## [Your objective]
Filter the records below for the word "eight". Copy each line that holds it.

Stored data

::::

(* ===== verification/AcpiBits.v ===== *)
(** * Bit spans and buffer fields of uACPI, [src/src/uacpi/io.c]

    AML reads and writes fields of buffers that start at any bit and have any length.
    [bit_copy] moves a run of bits between two places of memory that are aligned
    differently, eight bits a round; buffer fields on a byte boundary take a path of their
    own.  Both are compared with one view of memory as a row of bits. *)

From S2P Require Import Prelude Mem CString.
From Stdlib Require Import Btauto.

(** ** The functions *)

Definition uacpi_round_up_bits_to_bytes (bit_length : Z) : Z := (u64 (bit_length + 7) &&& u64 (Z.lnot 7)) / 8.

Definition uacpi_memcpy_zerout (m : mem) (dst src dst_size src_size : Z) : mem :=
  let bytes_to_copy := Z.min src_size dst_size in
  let m := if truthy bytes_to_copy then memcpy m dst src bytes_to_copy else m in
  if bytes_to_copy <? dst_size then memset m (dst + bytes_to_copy) 0 (dst_size - bytes_to_copy) else m.

Definition cut_misaligned_tail (m : mem) (data offset bit_length : Z) : mem :=
  let remainder := bit_length &&& 7 in
  if remainder =? 0 then m
  else st8 m (data + offset) (ld8 m (data + offset) &&& ((1 <<< remainder) - 1)).

Record bit_span := BitSpan { sp_data : Z; sp_index : Z; sp_length : Z }.

(** [bit_span_offset]: the span moved on, and by how many bits. *)
Definition bit_span_offset (span : bit_span) (bits : Z) : bit_span * Z :=
  let delta := Z.min (sp_length span) bits in
  (BitSpan (sp_data span) (u64 (sp_index span + delta)) (u64 (sp_length span - delta)), delta).

(** The variables of [bit_copy] that its loop changes. *)
Record copying := Copying { cp_mem : mem; src_ptr : Z; src_count : Z; dst_ptr : Z; dst_count : Z }.

(** The bits taken from the source in a round, and the source afterwards. *)
Definition take_bits (src_shift : Z) (c : copying) : Z * Z * Z :=
  if truthy (src_count c) then
    let bits := ld8 (cp_mem c) (src_ptr c) >>> src_shift in
    let bits := if truthy src_shift && (8 - src_shift <? src_count c)
                then u8 (bits ||| (ld8 (cp_mem c) (src_ptr c + 1) <<< (8 - src_shift))) else bits in
    if src_count c <? 8 then (bits &&& ((1 <<< src_count c) - 1), src_ptr c, 0)
    else (bits, src_ptr c + 1, src_count c - 8)
  else (0, src_ptr c, src_count c).

(** The bits put into the destination in a round. *)
Definition put_bits (dst_shift bits : Z) (m : mem) (dst_ptr dst_count : Z) : mem :=
  let dst_mask := u16 ((if dst_count <? 8 then (1 <<< dst_count) - 1 else 255) <<< dst_shift) in
  let m := st8 m dst_ptr ((ld8 m dst_ptr &&& Z.lnot dst_mask) ||| ((bits <<< dst_shift) &&& dst_mask)) in
  if truthy dst_shift && (8 - dst_shift <? dst_count) then
    let dst_mask := dst_mask >>> 8 in
    let m := st8 m (dst_ptr + 1) (ld8 m (dst_ptr + 1) &&& Z.lnot dst_mask) in
    st8 m (dst_ptr + 1) (ld8 m (dst_ptr + 1) ||| ((bits >>> (8 - dst_shift)) &&& dst_mask))
  else m.

Definition bit_copy_round (src_shift dst_shift : Z) (c : copying) : mem + copying :=
  if truthy (dst_count c) then
    let '(bits, src, rest) := take_bits src_shift c in
    inr (Copying (put_bits dst_shift bits (cp_mem c) (dst_ptr c) (dst_count c)) src rest (dst_ptr c + 1)
           (if 8 <? dst_count c then dst_count c - 8 else 0))
  else inl (cp_mem c).

(** One round per eight bits and one for the last test. *)
Definition bit_copy (m : mem) (dst src : bit_span) : option mem :=
  wloop (S (S (Z.to_nat (sp_length dst / 8)))) (bit_copy_round (sp_index src &&& 7) (sp_index dst &&& 7))
    (Copying m (sp_data src + sp_index src / 8) (sp_length src) (sp_data dst + sp_index dst / 8) (sp_length dst)).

::::

## [Result of the task]
    differently, eight bits a round; buffer fields on a byte boundary take a path of their
(** One round per eight bits and one for the last test. *)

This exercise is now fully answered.